=== Exercise requirements ===
Return the count of lines in the records that include the string "hashable", and nothing besides it.

=== Records shown ===

(* ===== verification/PyKeyed.v ===== *)
(** * Dictionaries keyed by JSON values

    Python dictionaries and sets whose keys are values read from JSON: equality
    of hashable values (numbers compare by value), [d.get(k)], [d[k] = v], and
    folds over fallible steps. *)

From Stdlib Require Import NArith ZArith QArith Lia.
From S2P Require Import Prelude PyStr PyJson PyMonad.
From stdpp Require Import options.
#[global] Open Scope nat_scope.
#[local] Open Scope py_scope.

Definition num_of (v : json) : option Q :=
  match v with
  | JBool b => Some (if b then 1 else 0)%Q
  | JInt z => Some (inject_Z z)
  | JFloat q => Some q
  | _ => None
  end.

(** [v == w] for hashable values *)
Definition key_eqb (v w : json) : bool :=
  match v, w with
  | JNull, JNull => true
  | JStr s, JStr t => s =? t
  | JNonFinite s, JNonFinite t => s =? t
  | _, _ => match num_of v, num_of w with Some a, Some b => Qeq_bool a b | _, _ => false end
  end.

(** [v == w] on any two values; dictionaries compare without order. *)
Fixpoint py_eqb (v w : json) {struct v} : bool :=
  match v, w with
  | JList l, JList m =>
      (fix go l m := match l, m with
        | [], [] => true
        | a :: l', b :: m' => py_eqb a b && go l' m'
        | _, _ => false
        end) l m
  | JObj d, JObj e =>
      (length d =? length e)%nat &&
      (fix all d := match d with
        | [] => true
        | (k, x) :: d' => match dget k e with Some y => py_eqb x y | None => false end && all d'
        end) d
  | _, _ => key_eqb v w
  end.

(** [hash(v)]: lists and dictionaries have none. *)
Definition hashable (v : json) : outcome json :=
  match v with JList _ | JObj _ => Raise TypeError | _ => Ret v end.

Fixpoint kget {V} (k : json) (d : list (json * V)) : option V :=
  match d with
  | [] => None
  | (k', v) :: d' => if key_eqb k k' then Some v else kget k d'
  end.

Fixpoint kset {V} (k : json) (v : V) (d : list (json * V)) : list (json * V) :=
  match d with
  | [] => [(k, v)]
  | (k', v') :: d' => if key_eqb k k' then (k', v) :: d' else (k', v') :: kset k v d'
  end.

Fixpoint foldO {A B} (f : B → A → outcome B) (b : B) (l : list A) : outcome B :=
  match l with
  | [] => Ret b
  | a :: l' => b' ← f b a; foldO f b' l'
  end.

(** ** Facts *)

Lemma foldO_app {A B} (f : B → A → outcome B) b l1 l2 :
  foldO f b (l1 ++ l2) = (b' ← foldO f b l1; foldO f b' l2).
Proof.
  revert b. induction l1 as [|a l1 IH]; intros b; simpl; [done|].
  unfold mbind, outcome_bind. destruct (f b a) as [b'|e]; [apply IH | done].
Qed.

Lemma key_eqb_sym v w : key_eqb v w = key_eqb w v.
Proof.
  destruct v, w; simpl; try done; try (apply bool_decide_ext; split; congruence);
    apply eq_true_iff_eq; rewrite !Qeq_bool_iff; split; intros E; by symmetry.
Qed.

Lemma key_eqb_trans a b c : key_eqb a b = true → key_eqb a c = key_eqb b c.
Proof.
  destruct a, b; simpl; try done; intros E;
    try (apply bool_decide_eq_true in E as ->; done);
    apply Qeq_bool_iff in E; destruct c; simpl; try done;
    apply eq_true_iff_eq; rewrite !Qeq_bool_iff; by rewrite E.
Qed.

Lemma kget_kset {V} k k' (v : V) d :
  kget k (kset k' v d) = if key_eqb k k' then Some v else kget k d.
Proof.
  induction d as [|[k0 v0] d IH]; simpl; [done|].
  destruct (key_eqb k' k0) eqn:E0; simpl.
  - rewrite (key_eqb_sym k k'), (key_eqb_trans _ _ _ E0), (key_eqb_sym k0 k).
    by destruct (key_eqb k k0).
  - rewrite IH. destruct (key_eqb k k0) eqn:E1; [|done].
    rewrite (key_eqb_sym k k'). destruct (key_eqb k' k) eqn:E2; [|done].
    rewrite (key_eqb_trans _ _ k0 E2) in E0. congruence.
Qed.

Lemma hashable_Ret k : is_Ret (hashable k) = true → hashable k = Ret k.
Proof. by destruct k. Qed.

===

=== Your solution ===
4